27.5.12

“CADA DÍA, CADA HORA” de Nataṧa Dragniċ por MARÍA AIXA SANZ

…Te amo sólo a ti siempre a ti toda mi vida eres el aire que respiro el palpitar de mi corazón  en mí eres inmensidad eres el mar que veo los peces que pesco los has atraído tú a mi red eres mi día y mi noche y el asfalto que piso y la corbata que llevo al cuello y la piel que cubre mi cuerpo y los huesos bajo mi piel y mi barco y mi desayuno y mi vino y mis amigos y el café matutino y mis cuadros y mis cuadros y mi mujer en mi corazón y mi mujer mi mujer mi mujer…



Todo está escrito. Es el destino; y el destino siempre se cumple. Al  destino nada ni nadie lo pueden doblegar. Con el destino nadie ni nada puede, de modo que cuando el destino y/o  una fuerza sobrenatural posa su mirada sobre dos seres y los predestina el uno al otro, a pertenecerse y amarse por los siglos de los siglos y hasta la eternidad sin respiración, cada día y cada hora, no les quepa la más mínima duda de que eso será así y no será de otra forma y si en el camino de esos dos seres predestinados a estar toda una vida juntos aparecen obstáculos el universo conspira a su favor y esos obstáculos son esquivados, salvados, sorteados y si terceras personas con artimañas y malas prácticas se entrometen en la vida de esos dos seres predestinados, con el fin de separarlos, el universo les castiga con voracidad, con enfado, de tal forma que esos intrusos salen muy pero que muy mal parados. Porque del destino nadie se puede reír, nadie se puede zafar, nadie lo puede desafiar y cuando el destino decide unir a dos personas: éstas están envueltas en una historia de amor circular, con final feliz, con broche de oro por los siglos de los siglos, nunca son protagonistas de una historia de amor imposible. Los seres predestinados no pertenecen a historias de amor imposibles ya que el destino ya se encarga de hacer desaparecer todo lo que sobra y molesta alrededor de ellos.
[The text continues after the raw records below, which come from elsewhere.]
(* ===== verification/EndpointParser.v ===== *)
(** Endpoints from their text: [internal/parser/endpoint.go], and the reading of
    quoted texts and numbers of [parser.go].

    The grammar is run by a parser library, whose result — a tree of the grammar
    structures below — is a parameter ([grammar]).  The structures keep the
    position of each node, which the conversion does not read. *)

From Stdlib Require Import ZArith Lia Ascii.
From stdpp Require Import base strings list gmap.
From S2P Require Import Prelude GoStrings GoText DslAst.

#[local] Open Scope string_scope.
#[local] Open Scope Z_scope.

(** ** Quoted texts and numbers *)

(** The last byte of a text that is not empty. *)
Fixpoint last_byte (c : ascii) (s : string) : ascii := match s with EmptyString => c | String d s' => last_byte d s' end.
Fixpoint without_last (s : string) : string :=
  match s with EmptyString => "" | String _ EmptyString => "" | String c s' => String c (without_last s') end.
(** Strips the quotes around a text, and nothing else. *)
Definition unquote (s : string) : string :=
  match s with
  | String c (String d r) => if Ascii.eqb c dquote && Ascii.eqb (last_byte d r) dquote then without_last (String d r) else s
  | _ => s
  end.
Definition safeUnquote (s : option string) : string := match s with Some s => unquote s | None => "" end.

(** [n, _ := strconv.Atoi(s)]: the value on an error is that of the bound passed,
    or zero. *)
Definition Atoi_value (s : string) : Z :=
  match ParseInt s with
  | Ok n => n
  | Err ErrRange => if HasPrefix s "-" then int64_min else int64_max
  | Err ErrSyntax => 0
  end.

(** ** The grammar *)
Definition LexPos : Type := Position.
Record pMiddlewareRef := mkPMiddlewareRef { pm_pos : LexPos; pm_Name : string }.
Record pRequestType := mkPRequest { pr_pos : LexPos; pr_TypeName : string; pr_Source : string }.
Record pResponseType := mkPResponse { ps_pos : LexPos; ps_TypeName : string; ps_StatusCode : string }.
Record pOption := mkPOption { po_pos : LexPos; po_Key : string; po_Value : string }.
Record pLogicStep := mkPLogicStep {
  pl_pos : LexPos; pl_Target : option string; pl_Action : string; pl_Args : list string; pl_Condition : option string;
  pl_Options : list pOption }.
Record pHandlerLogic := mkPLogic { ph_pos : LexPos; ph_Steps : list pLogicStep }.
Record pAnnotation := mkPAnnotation { pa_pos : LexPos; pa_Name : string; pa_Value : option string }.
Record pEndpointDecl := mkPEndpoint {
  pe_pos : LexPos; pe_Annotations : list pAnnotation; pe_Method : string; pe_Path : string; pe_Middlewares : list pMiddlewareRef;
  pe_RequireRole : option string; pe_Request : option pRequestType; pe_Response : option pResponseType; pe_Logic : option pHandlerLogic }.
Record pEndpointFile := mkPEndpointFile { pf_pos : LexPos; pf_Endpoints : list pEndpointDecl }.

(** ** Conversion *)

(** The position of a node that was given none. *)
Definition no_pos : Position := mkPosition "" 0 0 0.

(** A keyword that is one of those expected, or the default. *)
Definition keyword (known : list string) (dflt s : string) : string := if existsb (String.eqb s) known then s else dflt.

Definition convertRequestType (r : pRequestType) : RequestType :=
  mkRequestType no_pos (pr_TypeName r) (keyword ["body"; "query"; "path"; "header"] "body" (pr_Source r)).
Definition convertResponseType (r : pResponseType) : ResponseType :=
  mkResponseType no_pos (ps_TypeName r) (Atoi_value (ps_StatusCode r)).
(** Every option is a text. *)
Definition convertOption (o : pOption) : Option_ := mkOption no_pos (po_Key o) (StringLiteral no_pos (unquote (po_Value o))).
Definition convertLogicStep (s : pLogicStep) : LogicStep :=
  mkLogicStep no_pos (pl_Action s) (default "" (pl_Target s)) (map unquote (pl_Args s)) (safeUnquote (pl_Condition s))
    (map convertOption (pl_Options s)).
Definition convertHandlerLogic (l : pHandlerLogic) : HandlerLogic := mkHandlerLogic no_pos (map convertLogicStep (ph_Steps l)).
Definition convertAnnotation (a : pAnnotation) : Annotation := mkAnnotation no_pos (pa_Name a) (safeUnquote (pa_Value a)).
Definition convertMiddlewareRef (m : pMiddlewareRef) : MiddlewareRef := mkMiddlewareRef no_pos (pm_Name m).

Definition convertEndpointDecl (e : pEndpointDecl) : EndpointDecl :=
  mkEndpointDecl no_pos (keyword ["GET"; "POST"; "PUT"; "DELETE"; "PATCH"] "GET" (pe_Method e)) (unquote (pe_Path e))
    (Some (mkHandler no_pos (convertRequestType <$> pe_Request e) (convertResponseType <$> pe_Response e)
             (convertHandlerLogic <$> pe_Logic e)))
    (map convertMiddlewareRef (pe_Middlewares e)) (safeUnquote (pe_RequireRole e)) (map convertAnnotation (pe_Annotations e)).
Definition convertEndpoints (f : pEndpointFile) : list EndpointDecl := map convertEndpointDecl (pf_Endpoints f).

Section Parse.
Variable grammar : string -> result string pEndpointFile.

Definition ParseEndpoints (input : string) : result string (list EndpointDecl) :=
  match grammar input with Err e => Err e | Ok parsed => Ok (convertEndpoints parsed) end.
(** The first endpoint; the others are dropped.  [None] is nil. *)
Definition ParseEndpoint (input : string) : result string (option EndpointDecl) :=
  match ParseEndpoints input with
  | Err e => Err e
  | Ok [] => Ok None
  | Ok (e :: _) => Ok (Some e)
  end.
End Parse.

(** * Quoting *)
Definition quoted (s : string) : string := String dquote (s ++ String dquote "").

Lemma last_byte_app s c d : last_byte c (s ++ String d "") = d.
Proof. revert c. induction s as [|x s IH]; intros c; cbn; [done|apply IH]. Qed.
Lemma without_last_app s d : without_last (s ++ String d "") = s.
Proof. induction s as [|c s IH]; [done|]. cbn. rewrite IH. by destruct s. Qed.
(** Every text can be written, its quotes and backslashes as they are: nothing is
    an escape. *)
Lemma unquote_quoted s : unquote (quoted s) = s.
Proof.
  unfold quoted, unquote. destruct (s ++ String dquote "") as [|d r] eqn:E; [by destruct s|].
  assert (last_byte d r = dquote) as -> by (rewrite <- (last_byte_app s dquote dquote), E; done).
  rewrite <- E. apply without_last_app.
Qed.
Lemma unquote_plain s : (forall r, s <> String dquote r) -> unquote s = s.
Proof.
  intros H. destruct s as [|c [|d r]]; [done|done|]. cbn. destruct (Ascii.eqb_spec c dquote) as [->|]; [|done]. by destruct (H (String d r)).
Qed.

Lemma keyword_known known dflt s : dflt ∈ known -> keyword known dflt s ∈ known.
Proof.
  intros Hd. unfold keyword. destruct (existsb (String.eqb s) known) eqn:E; [|done].
  apply existsb_exists in E as (x & Hx & ->%String.eqb_eq). by apply list_elem_of_In.
Qed.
Tampoco pertenecen a historias de amor lineales con fecha de caducidad.
Esto que les acabo de relatar es la historia que viven algunas parejas que habitan el mundo y también es la historia de Luka y Dora, los protagonistas de ‘Cada día, cada hora’ (Seix Barral) de la croata Nataa Dragniċ. Luka y Dora son dos personas predestinadas, desde antes de nacer, la una a la otra para amarse hasta el más allá, escogidas por el universo y al amparo de éste.
‘Cada día, cada hora’ es una deliciosa y mágica novela que al lector le devuelve toda la felicidad y la alegría que quizás los años le han quitado y le muestra y demuestra cómo son los amores predestinados, cómo es la fuerza del destino.
Si usted lector no conoce esta clase de amor, le encantara leer esta bella historia y si lo es, si es una persona a la que el destino ha escogido para amar a otra y ser amado sin condiciones se reconocerá en los protagonistas de ‘Cada día, cada hora’ y tomara conciencia de nuevo de  cuán afortunado es, de cuánta suerte tiene, de cómo de mágica es su existencia.
‘Cada día, cada hora’ de Nataa Dragniċ es una feliz lectura, de una calidad, brillantez y frescura arrebatadoras. Y será probablemente la lectura del verano y también quizás sea la de su vida.